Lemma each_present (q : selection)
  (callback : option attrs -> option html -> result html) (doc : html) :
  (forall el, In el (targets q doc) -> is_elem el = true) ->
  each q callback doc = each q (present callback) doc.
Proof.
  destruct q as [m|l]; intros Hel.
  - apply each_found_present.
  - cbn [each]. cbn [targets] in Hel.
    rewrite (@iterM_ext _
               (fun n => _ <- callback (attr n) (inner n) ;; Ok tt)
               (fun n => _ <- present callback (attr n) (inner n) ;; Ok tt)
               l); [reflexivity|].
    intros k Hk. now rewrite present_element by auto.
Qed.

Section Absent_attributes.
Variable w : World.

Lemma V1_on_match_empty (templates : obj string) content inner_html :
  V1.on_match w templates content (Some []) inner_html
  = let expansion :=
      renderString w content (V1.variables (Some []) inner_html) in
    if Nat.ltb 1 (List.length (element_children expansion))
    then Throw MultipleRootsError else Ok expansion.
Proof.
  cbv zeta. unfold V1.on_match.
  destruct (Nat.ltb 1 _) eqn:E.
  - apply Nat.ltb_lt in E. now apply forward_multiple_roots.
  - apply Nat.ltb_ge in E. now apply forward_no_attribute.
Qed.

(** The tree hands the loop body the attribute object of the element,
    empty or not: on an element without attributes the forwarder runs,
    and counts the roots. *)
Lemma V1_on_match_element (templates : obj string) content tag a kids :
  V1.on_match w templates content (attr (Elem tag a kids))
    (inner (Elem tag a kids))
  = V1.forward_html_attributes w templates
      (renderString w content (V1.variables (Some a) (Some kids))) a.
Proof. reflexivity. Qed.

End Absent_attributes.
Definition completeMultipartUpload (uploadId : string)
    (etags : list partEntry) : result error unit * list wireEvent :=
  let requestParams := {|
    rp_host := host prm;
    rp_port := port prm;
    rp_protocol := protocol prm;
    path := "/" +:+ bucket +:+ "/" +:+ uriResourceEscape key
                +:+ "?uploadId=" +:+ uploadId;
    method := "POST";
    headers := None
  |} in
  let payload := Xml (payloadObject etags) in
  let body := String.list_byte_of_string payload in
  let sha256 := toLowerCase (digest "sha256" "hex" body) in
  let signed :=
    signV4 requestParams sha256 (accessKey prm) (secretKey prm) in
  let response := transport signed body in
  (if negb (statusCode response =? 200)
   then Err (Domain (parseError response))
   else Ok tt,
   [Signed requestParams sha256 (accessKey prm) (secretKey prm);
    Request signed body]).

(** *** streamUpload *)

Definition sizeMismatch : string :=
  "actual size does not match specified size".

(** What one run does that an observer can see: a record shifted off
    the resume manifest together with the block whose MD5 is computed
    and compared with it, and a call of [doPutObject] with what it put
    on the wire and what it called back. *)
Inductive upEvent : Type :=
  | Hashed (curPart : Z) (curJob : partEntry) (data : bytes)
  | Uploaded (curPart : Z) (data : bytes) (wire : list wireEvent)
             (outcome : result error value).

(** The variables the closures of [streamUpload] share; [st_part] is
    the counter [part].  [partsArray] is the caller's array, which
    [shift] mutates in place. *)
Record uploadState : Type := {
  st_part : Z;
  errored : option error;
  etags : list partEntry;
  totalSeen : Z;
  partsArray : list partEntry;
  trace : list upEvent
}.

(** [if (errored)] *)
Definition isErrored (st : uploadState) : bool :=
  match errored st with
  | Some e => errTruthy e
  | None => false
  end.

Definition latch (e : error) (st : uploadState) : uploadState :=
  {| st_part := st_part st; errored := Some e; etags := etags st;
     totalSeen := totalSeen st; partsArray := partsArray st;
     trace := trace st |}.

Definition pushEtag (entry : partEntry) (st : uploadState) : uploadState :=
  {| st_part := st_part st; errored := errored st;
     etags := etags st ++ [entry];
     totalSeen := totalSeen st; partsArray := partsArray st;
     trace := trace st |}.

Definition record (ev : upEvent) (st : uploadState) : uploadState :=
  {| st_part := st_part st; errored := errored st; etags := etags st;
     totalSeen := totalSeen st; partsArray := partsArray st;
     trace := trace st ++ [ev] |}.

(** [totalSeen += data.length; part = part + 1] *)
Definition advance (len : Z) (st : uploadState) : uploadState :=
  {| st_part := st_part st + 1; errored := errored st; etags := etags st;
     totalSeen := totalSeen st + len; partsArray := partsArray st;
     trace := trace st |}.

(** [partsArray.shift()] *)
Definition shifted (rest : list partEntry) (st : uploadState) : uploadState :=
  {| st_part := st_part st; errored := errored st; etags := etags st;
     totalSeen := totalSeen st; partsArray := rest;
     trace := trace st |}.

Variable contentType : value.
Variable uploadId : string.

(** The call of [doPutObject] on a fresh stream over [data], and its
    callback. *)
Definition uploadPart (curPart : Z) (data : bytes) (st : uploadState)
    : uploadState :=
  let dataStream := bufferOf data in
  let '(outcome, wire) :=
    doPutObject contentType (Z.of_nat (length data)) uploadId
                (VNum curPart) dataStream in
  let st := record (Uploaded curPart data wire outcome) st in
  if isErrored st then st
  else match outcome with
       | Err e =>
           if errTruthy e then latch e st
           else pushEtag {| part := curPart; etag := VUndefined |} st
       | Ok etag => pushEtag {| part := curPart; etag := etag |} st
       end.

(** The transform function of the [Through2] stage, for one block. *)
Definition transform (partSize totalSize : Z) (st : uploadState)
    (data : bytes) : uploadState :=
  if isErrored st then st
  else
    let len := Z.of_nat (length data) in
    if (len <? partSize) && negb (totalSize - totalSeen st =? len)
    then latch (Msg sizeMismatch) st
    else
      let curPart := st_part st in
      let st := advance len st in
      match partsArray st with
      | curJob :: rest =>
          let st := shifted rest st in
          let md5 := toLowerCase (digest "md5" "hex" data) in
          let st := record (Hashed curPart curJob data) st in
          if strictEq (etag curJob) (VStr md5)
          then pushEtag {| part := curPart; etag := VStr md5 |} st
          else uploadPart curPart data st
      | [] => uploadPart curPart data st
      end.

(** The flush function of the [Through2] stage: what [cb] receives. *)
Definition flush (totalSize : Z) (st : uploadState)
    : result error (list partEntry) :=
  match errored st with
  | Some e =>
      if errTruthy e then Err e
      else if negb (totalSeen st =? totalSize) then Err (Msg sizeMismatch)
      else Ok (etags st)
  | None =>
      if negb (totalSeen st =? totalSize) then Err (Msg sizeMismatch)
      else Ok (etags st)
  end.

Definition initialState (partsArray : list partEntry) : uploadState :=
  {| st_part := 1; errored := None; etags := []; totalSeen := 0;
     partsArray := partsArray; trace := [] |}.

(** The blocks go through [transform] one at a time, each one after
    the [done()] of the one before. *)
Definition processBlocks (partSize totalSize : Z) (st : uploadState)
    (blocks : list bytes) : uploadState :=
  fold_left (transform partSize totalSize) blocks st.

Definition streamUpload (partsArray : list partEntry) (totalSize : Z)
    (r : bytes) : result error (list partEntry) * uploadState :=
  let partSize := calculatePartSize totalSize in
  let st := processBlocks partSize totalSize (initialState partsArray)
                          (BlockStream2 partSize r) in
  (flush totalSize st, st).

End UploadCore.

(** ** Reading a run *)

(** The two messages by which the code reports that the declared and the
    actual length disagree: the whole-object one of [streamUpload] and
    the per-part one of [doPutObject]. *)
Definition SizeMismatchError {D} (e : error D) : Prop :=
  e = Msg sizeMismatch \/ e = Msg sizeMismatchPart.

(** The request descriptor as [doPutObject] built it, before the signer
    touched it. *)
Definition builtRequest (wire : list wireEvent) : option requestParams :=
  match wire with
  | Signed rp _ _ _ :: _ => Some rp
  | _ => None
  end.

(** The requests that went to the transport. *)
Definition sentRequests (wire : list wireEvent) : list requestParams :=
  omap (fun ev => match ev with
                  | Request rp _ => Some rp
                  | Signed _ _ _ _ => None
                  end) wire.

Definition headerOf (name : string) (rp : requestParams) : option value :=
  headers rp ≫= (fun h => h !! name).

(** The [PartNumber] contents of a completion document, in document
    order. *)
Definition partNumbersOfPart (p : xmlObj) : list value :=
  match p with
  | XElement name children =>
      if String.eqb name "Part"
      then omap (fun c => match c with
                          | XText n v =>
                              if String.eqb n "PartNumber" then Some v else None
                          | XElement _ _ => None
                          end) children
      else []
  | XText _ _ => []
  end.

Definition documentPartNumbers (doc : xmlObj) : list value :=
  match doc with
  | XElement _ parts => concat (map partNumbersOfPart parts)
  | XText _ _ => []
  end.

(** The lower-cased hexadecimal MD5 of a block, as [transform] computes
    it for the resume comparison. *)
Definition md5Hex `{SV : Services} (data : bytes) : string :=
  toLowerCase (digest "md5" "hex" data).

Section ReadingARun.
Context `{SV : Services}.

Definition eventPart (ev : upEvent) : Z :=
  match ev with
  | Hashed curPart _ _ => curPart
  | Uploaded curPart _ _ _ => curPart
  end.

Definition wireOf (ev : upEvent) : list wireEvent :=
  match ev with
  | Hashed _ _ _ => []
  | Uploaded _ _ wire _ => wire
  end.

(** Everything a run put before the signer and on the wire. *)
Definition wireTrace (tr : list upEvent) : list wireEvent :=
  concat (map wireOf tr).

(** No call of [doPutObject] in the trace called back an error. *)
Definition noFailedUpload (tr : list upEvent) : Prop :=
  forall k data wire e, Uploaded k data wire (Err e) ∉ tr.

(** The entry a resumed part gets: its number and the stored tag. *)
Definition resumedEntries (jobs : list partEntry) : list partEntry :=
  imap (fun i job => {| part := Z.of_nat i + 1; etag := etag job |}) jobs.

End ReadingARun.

# # #

● **YOUR GOAL**: Sift the data above for lines with "wireEvent", then copy each one.

● **SOLUTION TO THE PROBLEM**:
    (etags : list partEntry) : result error unit * list wireEvent :=
  | Uploaded (curPart : Z) (data : bytes) (wire : list wireEvent)
Definition builtRequest (wire : list wireEvent) : option requestParams :=
Definition sentRequests (wire : list wireEvent) : list requestParams :=
Definition wireOf (ev : upEvent) : list wireEvent :=
Definition wireTrace (tr : list upEvent) : list wireEvent :=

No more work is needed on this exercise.